05. Loose Fur - "Chinese Apples"
I didn't much like the noodling Loose Fur album. My sister heard this song on Ed, however, and asked me what it was. When I figured it out, what-do-ya-know, it was a lovely little folktune whose merits I had missed. The noodling is present, but harmless. Atmosphere atmosphere atmosphere. And Jeff Tweedy's brown voice.
06. The Microphones - "The Glow Pt. 2"
Noisy and grass-stained - out of disorder comes a clumsy beauty. I like the way the acoustic guitar strokes swing from speaker to speaker.
07. Kepler - "the changing light at sandover"
The Bedhead track's twin. This one changes on a dime, however - like Radiohead's "Creep" - the guitars suddenly thunderous bristling beasts (and the cymbals!). The murmured lyrics have that same irrelevance, though - they're sounds to coax you into the music.
08. Van Morrison - "Madame George"
As Michael Ondaatje recognized, this is one of the world's most marvellous songs, alongside "Sweet Thing" - both from Astral Weeks, and both beyond love, beyond memory, beyond passion and sorrow, well into the sublime.
09. The Dears - "We Can Have It"
It breaks like the sun over the horizon, red-purple. The drums and flute are Radiohead and The Delgados' bastard sons. The finale is huge.
10. New Order - "Temptation"
New Order's best song. Catchy and dancey and singy, with a guitar melody that drives you to grinning, and sillystupid lyrics that sound to me like poetry. The fade-to-snowfall ending sounds like something The Arcade Fire would do, but that's because Win likes New Order so much.
11. Elbow - "Newborn"
If this is prog, it's Dark Side of the Moon brit-prog, muscular and bold. This pop song visits a dozen different places, walks down a dozen different roads.
12. Iron & Wine - "Upward over the Mountain"
Live, from "Morning Becomes Eclectic". This is a song for fog in the streets.
Melt
01. Nina Nastasia - "Ocean"
With its peculiar, in-and-out strings, this song rises like the tide, and crashes against cliffs. Alt.country that justifies the "alt": this is not honky tonk.
02. Sigur Ros - "Svefn-G-Englar"
A submarine that rises through the ice, mist rippling.
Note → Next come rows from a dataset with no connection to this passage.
(** * nvidia-proxy: the OpenAI-to-NIM request translator of [src/server.js]

  A shallow embedding of the Express application of [src/server.js]
  (authentication middleware, the four routes, the outbound call and the
  reshaping of its answer) together with the fragment of JavaScript the
  file relies on: dynamically typed JSON values, truthiness, [||], [?.],
  string [+], [startsWith] and [replace]. *)

From Stdlib Require Import ZArith String List Ascii Bool Lia DecimalString.
From Stdlib Require Import Floats.PrimFloat.
From Stdlib Require Import Uint63.
Import ListNotations.

#[local] Set Warnings "-inexact-float,-register-all".
#[local] Open Scope string_scope.

(** ** JavaScript strings *)

Module JsString.

(** The two-character separator written ['\n\n'] in the source. *)
Definition nl : string := String (ascii_of_nat 10) EmptyString.
Definition blank_line : string := nl ++ nl.

(** [s.startsWith(p)] *)
Definition startsWith (s p : string) : bool := String.prefix p s.

(** Drop the first [n] characters. *)
Fixpoint drop (n : nat) (s : string) : string :=
  match n, s with
  | O, _ => s
  | S _, EmptyString => EmptyString
  | S n', String _ s' => drop n' s'
  end.

(** [s.replace(pat, rep)] for a string pattern: only the first (leftmost)
    occurrence of [pat] is replaced.  The replacement strings used by the
    program contain no [$], so no substitution pattern is involved. *)
Fixpoint replace (pat rep s : string) : string :=
  if String.prefix pat s then rep ++ drop (String.length pat) s
  else match s with
       | EmptyString => EmptyString
       | String c s' => String c (replace pat rep s')
       end.

(** ASCII case folding, as a regular expression with the [i] flag compares
    characters (a character outside ASCII never folds to an ASCII one). *)
Definition lower_ascii (c : ascii) : ascii :=
  let n := nat_of_ascii c in
  if (65 <=? n)%nat && (n <=? 90)%nat then ascii_of_nat (n + 32) else c.

Fixpoint toLowerCase (s : string) : string :=
  match s with
  | EmptyString => EmptyString
  | String c s' => String (lower_ascii c) (toLowerCase s')
  end.

(** [s.toUpperCase()] on ASCII letters, which is all a request method has. *)
Definition upper_ascii (c : ascii) : ascii :=
  let n := nat_of_ascii c in
  if (97 <=? n)%nat && (n <=? 122)%nat then ascii_of_nat (n - 32) else c.

Fixpoint toUpperCase (s : string) : string :=
  match s with
  | EmptyString => EmptyString
  | String c s' => String (upper_ascii c) (toUpperCase s')
  end.

(** [s] occurs somewhere inside [t]. *)
Definition includes (t s : string) : Prop :=
  exists pre post, t = pre ++ s ++ post.

End JsString.

(** ** JavaScript values *)

Module Js.

(** The values the program handles: what [JSON.parse] yields, [undefined],
    and the readable stream axios hands back for [responseType: 'stream']
    (a host object, seen here as the chunks it will emit). *)
Inductive value : Type :=
| undefined
| null
| boolean (b : bool)
| number (x : float)
| str (s : string)
| array (elements : list value)
| object (properties : list (string * value))
| stream (chunks : list string).

(** Completion of an expression: a result, or a thrown value. *)
Inductive completion (A : Type) : Type :=
| Normal (a : A)
| Throw (e : value).
Arguments Normal {A} a.
Arguments Throw {A} e.

Definition bind {A B} (c : completion A) (k : A -> completion B) : completion B :=
  match c with
  | Normal a => k a
  | Throw e => Throw e
  end.

(** An [Error] instance as the program observes it: its [message]. The
    texts of the engine's own [TypeError]s below are V8's. *)
Definition TypeError (message : string) : value :=
  object [("message", str message)].

(** ToBoolean *)
Definition truthy (v : value) : bool :=
  match v with
  | undefined | null => false
  | boolean b => b
  | number x => negb (PrimFloat.eqb x 0 || PrimFloat.is_nan x)
  | str s => negb (String.eqb s "")
  | array _ | object _ | stream _ => true
  end.

(** [a || b] *)
Definition or (a b : value) : value := if truthy a then a else b.

(** Own property of an object literal or parsed JSON object. *)
Fixpoint lookup (k : string) (ps : list (string * value)) : value :=
  match ps with
  | [] => undefined
  | (k', v) :: ps' => if String.eqb k k' then v else lookup k ps'
  end.

(** [v?.k] for the property names the program reads ([message],
    [content], [reasoning_content], [role], [index], [finish_reason],
    [choices], [usage], [data], [status], [error], [response]): none of
    them is defined on a prototype, so only objects answer. *)
Definition optget (v : value) (k : string) : value :=
  match v with
  | object ps => lookup k ps
  | _ => undefined
  end.

(** [v.k]: as [v?.k], but reading a property of [undefined] or [null]
    throws. *)
Definition get (v : value) (k : string) : completion value :=
  match v with
  | undefined =>
      Throw (TypeError ("Cannot read properties of undefined (reading '" ++ k ++ "')"))
  | null =>
      Throw (TypeError ("Cannot read properties of null (reading '" ++ k ++ "')"))
  | _ => Normal (optget v k)
  end.

(** [a === b] between a string and an environment variable, which is a
    string or [undefined] ([None]). *)
Definition strict_eq_str (a : string) (b : option string) : bool :=
  match b with
  | Some s => String.eqb a s
  | None => false
  end.

Definition has_own (k : string) (ps : list (string * value)) : bool :=
  existsb (fun p => String.eqb k (fst p)) ps.

Section Conversions.

(** Number::toString, left to the engine. *)
Variable number_to_string : float -> string.

(** ToString (of ToPrimitive). A parsed JSON object converts through
    [Object.prototype.toString] unless it has an own [toString]
    property, which, not being callable, leaves no conversion; an array
    converts through [join]. *)
Fixpoint to_string (v : value) : completion string :=
  match v with
  | undefined => Normal "undefined"
  | null => Normal "null"
  | boolean true => Normal "true"
  | boolean false => Normal "false"
  | number x => Normal (number_to_string x)
  | str s => Normal s
  | array l =>
      (fix join (l : list value) : completion string :=
         match l with
         | [] => Normal ""
         | x :: rest =>
             bind (match x with
                   | undefined | null => Normal ""
                   | _ => to_string x
                   end)
               (fun sx =>
                  match rest with
                  | [] => Normal sx
                  | _ :: _ => bind (join rest) (fun sr => Normal (sx ++ "," ++ sr))
                  end)
         end) l
  | object ps =>
      if has_own "toString" ps
      then Throw (TypeError "Cannot convert object to primitive value")
      else Normal "[object Object]"
  | stream _ => Normal "[object Object]"
  end.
It's a pop song for orchestras and angels and girls in comas.
03. Songs:Ohia - "The Tigress"
From the live record, mi sei apparso come un fantasma. The song is just as rich as on The Lioness, with the same lurches from angry-to-resigned, but stripped of the organ (replaced with a feral guitar), the track becomes direct, hard-eyed, fierce.
04. Wilco - "I Am Trying to Break Your Heart"
A love-song scattered in the attic.
05. (Smog) - "Our Anniversary"
The best thing off Supper, this song is sentimental in the way that only Bill Callahan knows how to do. Deeply romantic, loving; it's also sad, funny, pure. It takes its time coming home. It looks at the sights.
06. Radiohead - "Paranoid Android"
The first Radiohead song I loved.
07. 16 Horsepower - "Horse Head Fiddle"
Churning, black-taffy atmosphere. Thick as dread.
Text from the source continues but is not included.